In words, the velocity is unchanged, up to Gaussian perturbation. The position changes proportionally to the velocity in the corresponding dimension.
The observations $(\tilde{z}_{1,t}, \tilde{z}_{2,t})_t$ are modeled as
$$ \bY_t = (\tilde{z}_{1,t}, \tilde{z}_{2,t}), \quad H = \begin{pmatrix} 1 & 0 & 0 & 0\\ 0 & 1 & 0 & 0\\ \end{pmatrix}. $$so the observed process satisfies
$$ \begin{pmatrix} \tilde{z}_{1,t}\\ \tilde{z}_{2,t} \end{pmatrix} = \bY_t = H\,\bX_t + \bV_t = \begin{pmatrix} \tilde{z}_{1,t} + \tilde{V}_{1,t}\\ \tilde{z}_{2,t} + \tilde{V}_{2,t} \end{pmatrix} $$where the $\bV_t = (\tilde{V}_{1,t}, \tilde{V}_{2,t}) \sim N_d(\mathbf{0}, R)$ with $R$ known.

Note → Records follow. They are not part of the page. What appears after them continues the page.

(* ===== verification/AcquireSeq.v ===== *)
(** * The sequential acquisition is one of the concurrent runs

    [Override] has [wslcompat_override_acquire_pid] as a program, [OverrideLock] the same code as steps of a
    thread among others. Here is the link between the two: what the program does to the slots of a view when
    it returns is a run of the step relation, that ends with the lock released and with the program's result. *)

From S2P Require Import Prelude Kernel State Override SynthFrames OverrideLock.

Open Scope Z_scope.

Section sequential.
Context {W : Type} `{!Kernel W} (v : fdview) (id t fd : Z).

Definition thread (p : acquire_pc) : acquirer := mkacq id t fd p.

(** The slots of the view, the lock, and the one thread, at [p]. *)
Definition at_view (s : st W) (p : acquire_pc) : slots_state :=
  mkslots (view_slots v (s_mem s)) (synth_acquire_lock (s_mem s)) [thread p].

Definition goes (p p' : acquire_pc) (s s' : st W) : Prop :=
  valid_view v (s_mem s') ∧ length (view_slots v (s_mem s')) = length (view_slots v (s_mem s)) ∧
  rtc acquire_step (at_view s p) (at_view s' p').

Lemma goes_trans p q r s1 s2 s3 : goes p q s1 s2 → goes q r s2 s3 → goes p r s1 s3.
Proof. intros (_ & L1 & R1) (V2 & L2 & R2). split_and!; [done|congruence|by etrans]. Qed.

Lemma goes_once p p' s : valid_view v (s_mem s) → acquire_step (at_view s p) (at_view s p') → goes p p' s s.
Proof. intros Hv Hs. split_and!; [done..|]. by apply rtc_once. Qed.

(** A write of the thread to slot [i]. *)
Lemma goes_write p p' i f (s : st W) :
  valid_view v (s_mem s) →
  (∀ x, view_slots v (s_mem s) !! i = Some x →
     acquire_step (at_view s p) (mkslots (<[i := f x]> (view_slots v (s_mem s))) (synth_acquire_lock (s_mem s)) [thread p'])) →
  (i < length (view_slots v (s_mem s)))%nat →
  goes p p' s (mkst (upd_slot v i f (s_mem s)) (s_world s) (s_errno s)).
Proof.
  intros Hv Hs Hi. split_and!; cbn [s_mem]; [by apply valid_upd_slot|by apply length_view_upd|].
  apply rtc_once. unfold at_view at 2. cbn [s_mem]. destruct (lookup_lt_is_Some_2 _ _ Hi) as [x Hx].
  replace (synth_acquire_lock (upd_slot v i f (s_mem s))) with (synth_acquire_lock (s_mem s)) by (by destruct v).
  unfold upd_slot. rewrite view_slots_set by done. 
  replace (alter f i (view_slots v (s_mem s))) with (<[i := f x]> (view_slots v (s_mem s))); [by apply Hs|].
  rewrite list_insert_alter. apply list_alter_ext; [|done]. intros y Hy. congruence.
Qed.

(** ** The collection of dead slots *)

(** Code that leaves the slots and the lock alone. *)
Definition quiet (s s' : st W) : Prop :=
  view_slots v (s_mem s') = view_slots v (s_mem s) ∧ synth_acquire_lock (s_mem s') = synth_acquire_lock (s_mem s) ∧
  (valid_view v (s_mem s) → valid_view v (s_mem s')).

#[local] Instance quiet_preorder : PreOrder quiet.
Proof. split; [by intros s|]. intros s1 s2 s3 (A1 & B1 & C1) (A2 & B2 & C2). split_and!; [congruence..|auto]. Qed.

Lemma quiet_goes p s s' : quiet s s' → valid_view v (s_mem s) → goes p p s s'.
Proof. intros (E1 & E2 & Hv) H. split_and!; [auto|by rewrite E1|]. unfold at_view. by rewrite E1, E2. Qed.

Lemma quiet_live (b : bool) p sst :
  within quiet (if b then let* x := wslcompat_self_starttime in ret (sst =? x)
                else let* x := pid_starttime p in ret (x =? sst)).
Proof.
  assert (∀ A (c : call A), within quiet (sys c)) as Hs by (intros A c; by apply within_sys).
  assert (∀ c, within quiet (setm (set_starttime_cache c))) as Hc by (intros c; apply within_setm; by destruct v).
  unfold wslcompat_self_starttime, wslcompat_self_starttime_pid, pid_starttime, read_proc_starttime. within_auto.
Qed.

Lemma gc_slot_goes self i (s : st W) :
  valid_view v (s_mem s) → (i < length (view_slots v (s_mem s)))%nat →
  match override_gc_slot v self i s with
  | Ret r s' => r = None ∧ goes (o_gc i) (o_gc (i + 1)) s s'
  | _ => True
  end.
Proof.
  intros Hv Hi. destruct (lookup_lt_is_Some_2 _ _ Hi) as [x Hx].
  assert (∀ s1, quiet s s1 → goes (o_gc i) (o_gc (i + 1)) s s1) as Hnext.
  { intros s1 Hq. eapply goes_trans; [|by apply quiet_goes]. apply goes_once; [done|]. by apply (o_gc_next _ _ [thread (o_gc i)] 0 (thread (o_gc i)) i). }
  unfold override_gc_slot. rewrite bind_getm, (list_lookup_total_correct _ _ _ Hx).
  destruct ((ov_pid x =? 0) || (ov_pid x =? -1)) eqn:E; [split; [done|by apply Hnext]|].
  apply orb_false_iff in E as [E0%Z.eqb_neq E1%Z.eqb_neq]. cbv zeta. unfold bind at 1.
  pose proof (quiet_live (ov_pid x =? self) (ov_pid x) (ov_starttime x) s) as Hq.
  lazymatch type of Hq with match ?e with Ret _ _ => _ | _ => _ end => destruct e as [[] s1| |] end; [|..|done|done]; [split; [done|by apply Hnext]|].
  rewrite bind_setm. split; [done|]. pose proof Hq as (Es & El & Hv1). eapply (goes_trans _ (o_sweep i (ov_pid x)) _ _ s1).
  - eapply goes_trans; [|by apply quiet_goes]. apply goes_once; [done|]. by apply (o_gc_dead _ _ [thread (o_gc i)] 0 (thread (o_gc i)) i x).
  - apply goes_write; [auto| |by rewrite Es]. intros y Hy. rewrite Es, Hx in Hy. injection Hy as <-.
    apply (o_sweep_ok _ _ [thread (o_sweep i (ov_pid x))] 0 (thread (o_sweep i (ov_pid x))) i (ov_pid x)); [done|done|by rewrite Es|done].
Qed.

Lemma gc_loop_goes self n i (s : st W) :
  valid_view v (s_mem s) → (i + n)%nat = length (view_slots v (s_mem s)) →
  match for_each (seq i n) (override_gc_slot v self) s with
  | Ret _ s' => goes (o_gc i) (o_gc (i + n)) s s'
  | _ => True
  end.
Proof.
  revert i s. induction n as [|n IH]; intros i s Hv Hn; cbn [seq for_each].
  { rewrite Nat.add_0_r. split_and!; [done..|apply rtc_refl]. }
  unfold bind. pose proof (gc_slot_goes self i s Hv ltac:(lia)) as Hg.
  destruct (override_gc_slot v self i s) as [r s1| |]; [|done..]. destruct Hg as (-> & Hg).
  specialize (IH (S i) s1 (proj1 Hg)). destruct Hg as (Hv1 & Hl & Hr).
  specialize (IH ltac:(lia)). destruct (for_each _ _ s1) as [u s2| |]; [|done..].
  eapply goes_trans; [by split_and!|]. rewrite Nat.add_1_r. by replace (i + S n)%nat with (S i + n)%nat by lia.
Qed.

(** ** The two passes under the lock *)
Lemma find_goes (s : st W) j :
  valid_view v (s_mem s) → (j ≤ length (view_slots v (s_mem s)))%nat →
  (∀ i, (i < j)%nat → ¬ (ov_pid (view_slots v (s_mem s) !!! i) = id ∧ ov_starttime (view_slots v (s_mem s) !!! i) = t)) →
  goes (o_find 0) (o_find j) s s.
Proof.
  intros Hv Hj Hno. induction j as [|j IH]; [split_and!; [done..|apply rtc_refl]|].
  eapply goes_trans; [apply IH; [lia|intros; apply Hno; lia]|]. specialize (Hno j ltac:(lia)).
  destruct (lookup_lt_is_Some_2 (view_slots v (s_mem s)) j ltac:(lia)) as [x Hx].
  rewrite (list_lookup_total_correct _ _ _ Hx) in Hno. rewrite <-Nat.add_1_r.
  destruct (decide (ov_pid x = id)) as [Ep|Ep].
  - eapply (goes_trans _ (o_found j)).
    + apply goes_once; [done|]. by apply (o_find_pid _ _ [thread (o_find j)] 0 (thread (o_find j)) j x).
    + apply goes_once; [done|]. apply (o_find_stale _ _ [thread (o_found j)] 0 (thread (o_found j)) j x); [done|done|done|]. intros ?. by apply Hno.
  - apply goes_once; [done|]. by apply (o_find_other _ _ [thread (o_find j)] 0 (thread (o_find j)) j x).
Qed.

(** The claimed slot is filled and published. *)
Lemma fill_goes i (s : st W) :
  valid_view v (s_mem s) → (i < length (view_slots v (s_mem s)))%nat →
  match (setm (upd_slot v i (set_ov_starttime t)) ;;* setm (upd_slot v i (set_ov_fd fd)) ;;*
         setm (upd_slot v i (set_ov_pid id)) ;;* ret (Some i)) s with
  | Ret r s' => r = Some i ∧ goes (o_fill i) (o_out r) s s'
  | _ => False
  end.
Proof.
  intros Hv Hi. rewrite !bind_setm. split; [done|]. cbn [s_mem s_world s_errno].
  eapply (goes_trans _ (o_fill_fd i)).
  { apply goes_write; [done| |done]. intros y Hy. by apply (o_write_st _ _ [thread (o_fill i)] 0 (thread (o_fill i)) i y). }
  eapply (goes_trans _ (o_publish i)).
  { apply goes_write; cbn [s_mem]; [by apply valid_upd_slot| |by rewrite length_view_upd].
    intros y Hy. by apply (o_write_fd _ _ [thread (o_fill_fd i)] 0 (thread (o_fill_fd i)) i y). }
  eapply (goes_write _ _ i _ (mkst _ _ _)); cbn [s_mem]; [by repeat apply valid_upd_slot| |].
  - intros y Hy. by apply (o_write_pid _ _ [thread (o_publish i)] 0 (thread (o_publish i)) i y).
  - by rewrite !length_view_upd by (try apply valid_upd_slot; done).
Qed.

Lemma claim_goes (s : st W) i n :
  valid_view v (s_mem s) → (i + n)%nat = length (view_slots v (s_mem s)) →
  match for_each (seq i n) (override_claim v id t fd) s with
  | Ret r s' => goes (o_claim i) (o_out r) s s'
  | _ => False
  end.
Proof.
  intros Hv. revert i. induction n as [|n IH]; intros i Hn; cbn [seq for_each].
  { apply goes_once; [done|]. apply (o_claim_end _ _ [thread (o_claim i)] 0 (thread (o_claim i)) i); [done|done|lia]. }
  destruct (lookup_lt_is_Some_2 (view_slots v (s_mem s)) i ltac:(lia)) as [x Hx].
  unfold bind at 1. unfold override_claim at 1. rewrite bind_getm, (list_lookup_total_correct _ _ _ Hx).
  destruct (Z.eqb_spec (ov_pid x) 0) as [E|E].
  - set (s1 := mkst (upd_slot v i (set_ov_pid (-1)) (s_mem s)) (s_world s) (s_errno s)).
    assert (goes (o_claim i) (o_fill i) s s1) as H1.
    { apply goes_write; [done| |lia]. intros y Hy. assert (y = x) as -> by congruence.
      by apply (o_claim_ok _ _ [thread (o_claim i)] 0 (thread (o_claim i)) i x). }
    apply (goes_trans _ (o_fill i) _ _ s1); [done|].
    refine (proj2 (fill_goes i s1 (proj1 H1) _)). rewrite (proj1 (proj2 H1)). lia.
  - specialize (IH (S i) ltac:(lia)). unfold ret at 1. destruct (for_each _ _ s) as [r s'| |]; [|done..].
    eapply goes_trans; [|exact IH]. rewrite <-Nat.add_1_r.
    apply goes_once; [done|]. by apply (o_claim_busy _ _ [thread (o_claim i)] 0 (thread (o_claim i)) i x).
Qed.

(** ** The whole function *)
Lemma gc_goes (s s' : st W) :
  valid_view v (s_mem s) → wslcompat_override_gc v s = Ret tt s' → goes o_idle o_spin s s'.
Proof.
  intros Hv Hr. run_inv Hr. injection E as <- <-. rewrite bind_getm in Hr.
  pose proof (gc_loop_goes (kpid (s_world s)) _ 0 s Hv eq_refl) as Hg. unfold bind in Hr.
  destruct (for_each _ _ s) as [u s1| |]; [|done..]. injection Hr as <-. cbn [Nat.add] in Hg.
  eapply (goes_trans _ (o_gc 0)); [|eapply goes_trans; [exact Hg|]]; (apply goes_once; [apply Hv || apply Hg|]).
  - by apply (o_begin _ _ [thread o_idle] 0 (thread o_idle)).
  - set (n := length _) in *. apply (o_gc_end _ _ [thread (o_gc n)] 0 (thread (o_gc n)) n); [done|done|].
    by rewrite (proj1 (proj2 Hg)).
Qed.

(** The search, and the claim when it finds nothing. *)
Lemma passes_goes (s : st W) :
  valid_view v (s_mem s) →
  match (match wslcompat_override_get_pid (view_slots v (s_mem s)) id t with
         | Some i => ret (Some i)
         | None => for_each (seq 0 (length (view_slots v (s_mem s)))) (override_claim v id t fd)
         end) s with
  | Ret r s' => goes (o_find 0) (o_out r) s s'
  | _ => False
  end.
Proof.
  intros Hv. destruct (wslcompat_override_get_pid _ id t) as [i|] eqn:E.
  - apply get_pid_Some in E as (Hi & Ep & Et & Hno). destruct (lookup_lt_is_Some_2 _ _ Hi) as [x Hx].
    rewrite (list_lookup_total_correct _ _ _ Hx) in Ep, Et.
    eapply goes_trans; [by apply (find_goes s i); [|lia|]|]. eapply (goes_trans _ (o_found i)).
    + apply goes_once; [done|]. by apply (o_find_pid _ _ [thread (o_find i)] 0 (thread (o_find i)) i x).
    + apply goes_once; [done|]. by apply (o_find_st _ _ [thread (o_found i)] 0 (thread (o_found i)) i x).
  - pose proof (claim_goes s 0 _ Hv eq_refl) as Hc. destruct (for_each _ _ s) as [r s'| |]; [|done..].
    eapply goes_trans; [by apply (find_goes s (length (view_slots v (s_mem s)))); [| |by apply get_pid_None]|].
    eapply goes_trans; [|exact Hc]. apply goes_once; [done|].
    set (n := length _) in *. by apply (o_find_end _ _ [thread (o_find n)] 0 (thread (o_find n)) n).
Qed.

(** C9: What the acquisition does to the slots of its view and to the lock is a run of one thread of the step
    relation, from idle to idle, that comes by the same result on its way out of the lock. *)
Theorem acquire_refines (s s' : st W) r :
  valid_view v (s_mem s) → wslcompat_override_acquire_pid v id t fd s = Ret r s' →
  ∃ x, rtc acquire_step (at_view s o_idle) x ∧ o_ts x = [thread (o_out r)] ∧ acquire_step x (at_view s' o_idle).
Proof.
  intros Hv Hr. unfold wslcompat_override_acquire_pid in Hr. run_inv Hr. destruct r0.
  destruct (gc_goes s s0 Hv E) as (Hv0 & _ & Rgc). rewrite bind_getm in Hr.
  destruct (synth_acquire_lock (s_mem s0)) eqn:El; [done|]. rewrite bind_setm, bind_getm in Hr. cbn [s_mem] in Hr.
  set (s1 := mkst (set_synth_acquire_lock true (s_mem s0)) (s_world s0) (s_errno s0)) in Hr.
  pose proof (passes_goes s1 (valid_lock v true _ Hv0)) as Hp. change (set_synth_acquire_lock true (s_mem s0)) with (s_mem s1) in Hr. run_inv Hr. rewrite E0 in Hp.
  destruct Hp as (Hv2 & _ & Rp). rewrite bind_setm in Hr. injection Hr as <- <-.
  exists (at_view s2 (o_out r0)). split_and!; [|done|].
  - etrans; [exact Rgc|]. eapply rtc_l; [|exact Rp].
    unfold at_view, s1. cbn [s_mem]. rewrite El, view_slots_lock. cbn [synth_acquire_lock set_synth_acquire_lock]. by apply (o_lock_ok _ [thread o_spin] 0 (thread o_spin)).
  - unfold at_view at 2. cbn [s_mem]. rewrite view_slots_lock.
    by apply (o_unlock _ _ [thread (o_out r0)] 0 (thread (o_out r0)) r0).
Qed.
End sequential.

(** ** A child that finds a dead slot and takes it *)
Module AcquireSeqDemo.
Definition before : st StatKernel.world := mkst StatKernel.memory (StatKernel.world_of 101) 0.
Definition run : outcome (st StatKernel.world) (option nat) := wslcompat_override_acquire_pid (v_probe 0) 101 6000 9 before.
Definition after : st StatKernel.world := match run with Ret _ s => s | _ => before end.
Lemma run_eq : wslcompat_override_acquire_pid (v_probe 0) 101 6000 9 before = Ret (Some 1%nat) after.
Proof. by vm_compute. Qed.
End AcquireSeqDemo.

Lemma acquire_refines_witness :
  view_slots (v_probe 0) (s_mem AcquireSeqDemo.before) = [mine 102 7000 12; mine 33 1 4; free_override; free_override] ∧
  view_slots (v_probe 0) (s_mem AcquireSeqDemo.after) = [mine 102 7000 12; mine 101 6000 9; free_override; free_override] ∧
  ∃ x, rtc acquire_step (at_view (v_probe 0) 101 6000 9 AcquireSeqDemo.before o_idle) x ∧
    o_ts x = [thread 101 6000 9 (o_out (Some 1%nat))] ∧
    acquire_step x (at_view (v_probe 0) 101 6000 9 AcquireSeqDemo.after o_idle).
Proof.
  split; [by vm_compute|]. split; [by vm_compute|].
  apply (acquire_refines (v_probe 0) 101 6000 9 AcquireSeqDemo.before AcquireSeqDemo.after (Some 1%nat)).
  - cbn. lia.
  - exact AcquireSeqDemo.run_eq.
Defined.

In words, we only observe the positions, up to Gaussian noise.
Implementing the Kalman filter We implement the Kalman filter as described above with known covariance matrices. We take $\Delta = 1$ for simplicity. The code is adapted from [Mur].
We will test Kalman filtering on a simulated path drawn from the linear-Gaussian model above. The following function creates such a path and its noisy observations.
def lgSamplePath(rng, ss, os, F, H, Q, R, init_mu, init_Sig, T):
x = np.zeros((ss,T))
y = np.zeros((os,T))
x[:,0] = rng.multivariate_normal(init_mu, init_Sig)
for t in range(1,T):
x[:,t] = rng.multivariate_normal(F @ x[:,t-1],Q)
y[:,t] = rng.multivariate_normal(H @ x[:,t],R)
return x, y
NUMERICAL CORNER: Here is an example. In the plots, the red dots are the noisy observations and the green crosses are the unobserved true path.
seed = 535
rng = np.random.default_rng(seed)
ss = 4 # state size
os = 2 # observation size
F = np.array([[1., 0., 1., 0.],
[0., 1., 0., 1.],
[0., 0., 1., 0.],
[0., 0., 0., 1.]])
H = np.array([[1., 0., 0., 0.],
[0., 1, 0., 0.]])
Q = 0.1 * np.diag(np.ones(ss))
R = 10 * np.diag(np.ones(os))
init_mu = np.array([0., 0., 1., 1.])
init_Sig = 1 * np.diag(np.ones(ss))
T = 50
x, y = lgSamplePath(rng, ss, os, F, H, Q, R, init_mu, init_Sig, T)
In the next plot (and throughout this section), the dots are the noisy observations. The unobserved true path is also shown as a dotted line.
plt.scatter(y[0,:], y[1,:], s=5, c='r', alpha=0.5)
plt.plot(x[0,:], x[1,:], c='g', linestyle='dotted')
plt.xlim((np.min(y[0,:])-5, np.max(y[0,:])+5))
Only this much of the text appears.